C'est une de mes grandes problématiques de réflexion, et je dois avouer que je piétine pas mal entre les évidences et les reconstruction.

Personnellement, j'assume un certain nombre de cotés masculin : dans mes goûts pour la science, la logique, le rationnel, les ordinateurs... J'évolue en milieux principalement masculins dans mes études, mon boulot, mais également mes jeux, depuis que j'ai 16 ans.

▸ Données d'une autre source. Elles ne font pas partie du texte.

(* ===== verification/NsState.v ===== *)
(** * The namespace state: allocation, the registries and ownership

    Models [crates/skep-namespace/src/state.rs], [state/mint.rs],
    [state/query.rs], [ghost.rs] and [record.rs]: the frontiers that are the
    allocation registry, the node and principal registries, the publication bits
    and commit positions; the fold of the four records; the six mints and the two
    peeks; membership, publication and ownership reads. Ordered maps are finite
    maps walked by ascending key; a [Seq] and a [PrincipalId] are the numbers they
    wrap. *)

From stdpp Require Import gmap.
From S2P Require Import Prelude Tumblers Addresses AddrMaps Arith Txns NsKeys.

Notation PrincipalId := N (only parsing).

(** ** Records ([record.rs]) *)

Definition BOOTSTRAP_PRINCIPAL : PrincipalId := 0%N.
Definition SYSTEM_PRINCIPAL : PrincipalId := 9000000000000000%N.

Record Allocation := MkAllocation { al_addr : Address; al_published : bool }.
Record RangeAllocation := MkRangeAllocation { ra_first : Address; ra_count : Nat }.
Record Principal := MkPrincipal { pr_prefix : Address; pr_id : PrincipalId }.

Inductive M3Rec :=
  | Allocate (al : Allocation)
  | RegisterNode (addr : Address)
  | RegisterPrincipal (pr : Principal)
  | AllocateRange (ra : RangeAllocation).

(** The four at-rest doors of a decoded record. *)
Definition parented_address (addr : Address) : result Address unit :=
  if Tumbler_len (tumbler addr) <? 2 then Err tt else Ok addr.

Definition content_range_first (addr : Address) : result Address unit :=
  match parented_address addr with
  | Err e => Err e
  | Ok first => if negb (bool_decide (level first = Element)) then Err tt else Ok first
  end.

Definition nonzero_count (count : Nat) : result Nat unit :=
  if (count =? 0)%N then Err tt else Ok count.

Definition account_tier_prefix (prefix : Address) : result Address unit :=
  if negb (bool_decide (level prefix = Account)) then Err tt else Ok prefix.

(** ** State ([state.rs]) *)

Definition NO_PUBLICATION_STATE : bool := false.
Definition MAX_NODE_COMPONENTS : nat := 32.
Definition MAX_PRINCIPAL_COMPONENTS : nat := 64.

Record M3State := MkM3State {
  frontiers : gmap NsKey Nat;
  nodes : gset Address;
  principals : gmap Address PrincipalId;
  publication : gmap Address bool;
  minted_at : gmap Address Seq
}.

(** The fixed addresses: a literal sequence past both doors. *)
Definition fixed_at (cs : list Nat) : outcome Address :=
  t ← expect_ok (Tumbler_new cs); expect_ok (validate t).

Definition bootstrap_root : Address := total (fixed_at [1]%N) eq_refl.
Definition system_node : Address := total (fixed_at [1; 1]%N) eq_refl.
Definition system_account : Address := total (fixed_at [1; 1; 0; 1]%N) eq_refl.
Definition ghost_home_document : Address := total (fixed_at [1; 1; 0; 1; 0; 1]%N) eq_refl.
Definition head_document : Address := total (fixed_at [1; 1; 0; 1; 0; 2]%N) eq_refl.
Definition time_document : Address := total (fixed_at [1; 1; 0; 1; 0; 4]%N) eq_refl.

(** *** The ghost floor ([ghost.rs]) *)

Definition GHOST_POSITIONS : N := 5%N.

Definition ghost_position_at (ordinal : N) : outcome Address :=
  _ ← assert ((1 <=? ordinal)%N && (ordinal <=? GHOST_POSITIONS)%N);
  expect_ok (elem_addr (MkElemPos ghost_home_document content_subspace ordinal)).

Definition is_ghost_ns (key : NsKey) : bool := bool_decide (key = content_ns ghost_home_document).

Definition ghost_floor (key : NsKey) : Nat :=
  if is_ghost_ns key then GHOST_POSITIONS else 0%N.

(** *** The frontier arithmetic *)

Definition effective_frontier (s : M3State) (key : NsKey) : Nat :=
  N.max (default 0%N (frontiers s !! key)) (ghost_floor key).

Definition next_in (s : M3State) (key : NsKey) : outcome (result Address GateViolation) :=
  next ←? nth_in key (effective_frontier s key + 1)%N;
  _ ← assert (negb (bool_decide (level next = Element)) || is_content_or_link_slot next);
  Done (Ok next).

(** *** The fold *)

Definition is_link_slot (e : Address) : bool :=
  match element_field e with Some [s; _] => (s =? link_subspace)%N | _ => false end.

(** [if !m.contains_key(k) { m.insert(k, v) }] *)
Definition insert_absent {V} (k : Address) (v : V) (m : gmap Address V) : gmap Address V :=
  if bool_decide (is_Some (m !! k)) then m else <[k := v]> m.

Definition apply_m3 (s : M3State) (at_ : Seq) (r : M3Rec) : outcome M3State :=
  match r with
  | Allocate (MkAllocation addr published) =>
      key ← expect_some (namespace_of addr);
      let n := ordinal (tumbler addr) in
      let next := (effective_frontier s key + 1)%N in
      _ ← assert (n =? next)%N;
      let pub := if bool_decide (level addr = Document)
                 then insert_absent addr published (publication s) else publication s in
      let ats := if bool_decide (level addr = Document) || is_link_slot addr
                 then insert_absent addr at_ (minted_at s) else minted_at s in
      Done (MkM3State (<[key := n]> (frontiers s)) (nodes s) (principals s) pub ats)
  | RegisterNode addr =>
      Done (MkM3State (frontiers s) ({[addr]} ∪ nodes s) (principals s) (publication s) (minted_at s))
  | RegisterPrincipal (MkPrincipal prefix id) =>
      Done (MkM3State (frontiers s) (nodes s) (insert_absent prefix id (principals s))
              (publication s) (minted_at s))
  | AllocateRange (MkRangeAllocation first count) =>
      key ← expect_some (namespace_of first);
      let n := ordinal (tumbler first) in
      let next := (effective_frontier s key + 1)%N in
      _ ← assert (n =? next)%N;
      m ← nat_sub (n + count) 1;
      Done (MkM3State (<[key := m]> (frontiers s)) (nodes s) (principals s) (publication s) (minted_at s))
  end.

Definition m3_roots : M3State :=
  MkM3State ∅ {[bootstrap_root]} {[bootstrap_root := BOOTSTRAP_PRINCIPAL]} ∅ ∅.

Definition m3_seed : list M3Rec :=
  [ RegisterNode system_node;
    Allocate (MkAllocation system_account NO_PUBLICATION_STATE);
    RegisterPrincipal (MkPrincipal system_account SYSTEM_PRINCIPAL);
    Allocate (MkAllocation ghost_home_document true);
    Allocate (MkAllocation head_document true) ].

Definition fold_m3 (s : M3State) (at_ : Seq) (rs : list M3Rec) : outcome M3State :=
  foldl (λ m r, s ← m; apply_m3 s at_ r) (Done s) rs.

Definition M3State_genesis_at : outcome M3State := fold_m3 m3_roots 0 m3_seed.

Lemma M3State_genesis_done : is_done M3State_genesis_at = true.
Proof. vm_compute. reflexivity. Qed.

Definition M3State_genesis : M3State := total M3State_genesis_at M3State_genesis_done.

(** ** Queries ([state/query.rs]) *)

Definition prefix_contains (prefix a : Address) : bool := is_prefix (tumbler prefix) (tumbler a).

Definition is_chain_member (s : M3State) (a : Address) : bool :=
  match namespace_of a with
  | None => false
  | Some key =>
      let n := ordinal (tumbler a) in
      (ghost_floor key <? n)%N &&
      match frontiers s !! key with Some m => (n <=? m)%N | None => false end
  end.

Definition is_allocated (s : M3State) (a : Address) : bool :=
  match level a with
  | Node => bool_decide (a ∈ nodes s)
  | Account | Document | Element => is_chain_member s a
  end.

Definition entity_level (s : M3State) (a : Address) : option Level :=
  if negb (bool_decide (level a = Element)) && is_allocated s a then Some (level a) else None.

Definition is_registered_document (s : M3State) (a : Address) : bool :=
  bool_decide (entity_level s a = Some Document).

Definition is_registered_account (s : M3State) (a : Address) : bool :=
  bool_decide (entity_level s a = Some Account).

Definition has_documents (s : M3State) (account : Address) : bool :=
  bool_decide (level account = Account) &&
  match frontiers s !! document_ns account with Some m => negb (nat_is_zero m) | None => false end.

Definition latest_version (s : M3State) (source : Address) : outcome (option Address) :=
  if negb (bool_decide (level source = Document)) then Done None
  else
    let key := version_ns source in
    match frontiers s !! key with
    | Some m =>
        if nat_is_zero m then Done None
        else r ← nth_in key m; a ← expect_ok r; Done (Some a)
    | None => Done None
    end.

Definition published (s : M3State) (doc : Address) : bool := default false (publication s !! doc).

Definition documents (s : M3State) : list (Address * bool) := ord_entries (publication s).

Definition minted_at_of (s : M3State) (a : Address) : option Seq := minted_at s !! a.

(** [Iterator::max_by_key]: the last of the greatest. *)
Definition max_by_key {A} (f : A → nat) (l : list A) : option A :=
  foldl (λ acc x,
    match acc with
    | None => Some x
    | Some y => if f x <? f y then Some y else Some x
    end) None l.

Definition omega_candidate (a p : Address) : bool :=
  match level p with Node | Account => prefix_contains p a | _ => false end.

Definition omega (s : M3State) (a : Address) : option (Address * PrincipalId) :=
  max_by_key (λ kv, Tumbler_len (tumbler kv.1))
    (filter (λ kv, omega_candidate a kv.1 = true) (ord_entries (principals s))).

Definition effective_owner (s : M3State) (a : Address) : option PrincipalId := snd <$> omega s a.
Definition effective_owner_prefix (s : M3State) (a : Address) : option Address := fst <$> omega s a.
Definition effective_owner_pair (s : M3State) (a : Address) : option (Address * PrincipalId) := omega s a.

Definition account_seat_at (s : M3State) (a : Address) : outcome (option (Address * PrincipalId)) :=
  match account_field a with
  | None => Done None
  | Some user =>
      let len := length (node_field a) + 1 + length user in
      prefix ← expect_ok (Tumbler_new (take len (comps (tumbler a))));
      account ← expect_ok (validate prefix);
      Done (match principals s !! account with Some id => Some (account, id) | None => None end)
  end.

Definition is_effective_owner (s : M3State) (id : PrincipalId) (a : Address) : bool :=
  bool_decide (effective_owner s a = Some id).

Definition principal_prefix (s : M3State) (id : PrincipalId) : option Address :=
  fst <$> List.find (λ kv, (kv.2 =? id)%N) (ord_entries (principals s)).

Definition principals_of (s : M3State) : list (Address * PrincipalId) := ord_entries (principals s).

(** The first entry past [p] in key order, and whether it extends [p]. *)
Definition has_principal_strictly_under (s : M3State) (p : Address) : bool :=
  match filter (λ kv, tumbler p <ₜ tumbler kv.1) (ord_entries (principals s)) with
  | (first, _) :: _ => prefix_contains p first
  | [] => false
  end.

(** ** Lock keys, mints and peeks ([state/mint.rs]) *)

Section Locks.
Context (to_bytes_be : Nat → list N).

Definition content_lock_key (home : Address) : LockKey := ns_lock_key to_bytes_be (content_ns home).
Definition link_lock_key (home : Address) : LockKey := ns_lock_key to_bytes_be (link_ns home).
Definition version_lock_key (source : Address) : LockKey := ns_lock_key to_bytes_be (version_ns source).
Definition document_lock_key (account : Address) : LockKey := ns_lock_key to_bytes_be (document_ns account).
Definition account_lock_key (parent : Address) : LockKey := ns_lock_key to_bytes_be (account_ns parent).
End Locks.

Definition principals_lock_key : LockKey := LockKey_new Principals [].
Definition nodes_lock_key : LockKey := LockKey_new Nodes [].

Inductive MintError :=
  | HomeNotRegistered
  | SourceNotRegistered
  | NotAnAccount
  | Gate (e : GateViolation).

(** [Result::map_err], through the panic layer. *)
Definition gated {A} (m : outcome (result A GateViolation)) : outcome (result A MintError) :=
  r ← m; Done (map_err Gate r).

Definition mint_on (s : M3State) (key : NsKey) (published : bool) :
    outcome (result (Address * M3Rec) GateViolation) :=
  addr ←? next_in s key;
  Done (Ok (addr, Allocate (MkAllocation addr published))).

Definition mint_content (s : M3State) (home : Address) : outcome (result (Address * M3Rec) MintError) :=
  if negb (is_registered_document s home) then Done (Err HomeNotRegistered)
  else gated (mint_on s (content_ns home) NO_PUBLICATION_STATE).

Definition mint_content_range (s : M3State) (home : Address) (count : Nat) :
    outcome (result (Address * M3Rec) MintError) :=
  _ ← assert (negb (count =? 0)%N);
  if negb (is_registered_document s home) then Done (Err HomeNotRegistered)
  else
    first ←? gated (next_in s (content_ns home));
    Done (Ok (first, AllocateRange (MkRangeAllocation first count))).

Definition mint_link (s : M3State) (home : Address) : outcome (result (Address * M3Rec) MintError) :=
  if negb (is_registered_document s home) then Done (Err HomeNotRegistered)
  else gated (mint_on s (link_ns home) NO_PUBLICATION_STATE).

Definition mint_version (s : M3State) (source : Address) (published : bool) :
    outcome (result (Address * M3Rec) MintError) :=
  if negb (is_registered_document s source) then Done (Err SourceNotRegistered)
  else gated (mint_on s (version_ns source) published).

Definition mint_document (s : M3State) (account : Address) (published : bool) :
    outcome (result (Address * M3Rec) MintError) :=
  if negb (is_registered_account s account) then Done (Err NotAnAccount)
  else gated (mint_on s (document_ns account) published).

Definition mint_account (s : M3State) (parent : Address) : outcome (option (Address * M3Rec)) :=
  match entity_level s parent with
  | Some Node | Some Account =>
      r ← mint_on s (account_ns parent) NO_PUBLICATION_STATE;
      minted ← expect_ok r;
      Done (Some minted)
  | _ => Done None
  end.

Definition next_account_prefix (s : M3State) (parent : Address) : outcome (option Address) :=
  minted ← mint_account s parent;
  Done (match minted with
        | Some (addr, _) =>
            if Tumbler_len (tumbler addr) <=? MAX_PRINCIPAL_COMPONENTS then Some addr else None
        | None => None
        end).

Definition next_content_address (s : M3State) (home : Address) : outcome (option Address) :=
  minted ← mint_content s home;
  match minted with
  | Err HomeNotRegistered => Done None
  | minted => p ← expect_ok minted; Done (Some p.1)
  end.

D'un coté, j'ai bouffé un certains nombre de livres qui étaient censés nous expliquer les différences entre les hommes et les femmes, qui proposaient des tests pour savoir notre degrés de féminité ou de masculinité, (bah, oui, on a tous des erreurs de jeunesse), jusqu'à l'écœurement du dernier ou je me suis rendue compte que c'était bien plus la société américaine qui transpirait par ses pages qu'une quelconque différence homme/femme.

Par ailleurs, je peste contre une recrudescence des objets commercialisés "pour fille" ou "pour garçon". J'avais l'impression que dans mon enfance, les légo ou les playmobiles n'étaient pas si marqués que cela, mais c'est peut être parce que mes parents y prêtaient attention, justement...

De l'autre, reconnaître que garçon manqué ou fille réussie, je me sens bien dans mon genre aujourd'hui

Alors ? Reposer la question autrement.
Et si ce n'était pas pertinent, comme partition du monde ?
Si cela n'avait aucune espèce d'importance, de constater que je suis au final celle qui souhaite communiquer le plus dans mon équipe (un comble, je vous assure !! ), que cela n'avais rien à voir avec mon sexe, mais tout simplement avec ma façon d'être ?

--

En parallèle, sans même me rendre compte que ça allait de paire, j'ai créé sur un jeu un personnage travesti (une femme qui se fait passer pour un homme). Et bien, j'ai beaucoup de difficultés à le jouer, ce personnage.
Ne serait-ce que par les pronoms et les accords !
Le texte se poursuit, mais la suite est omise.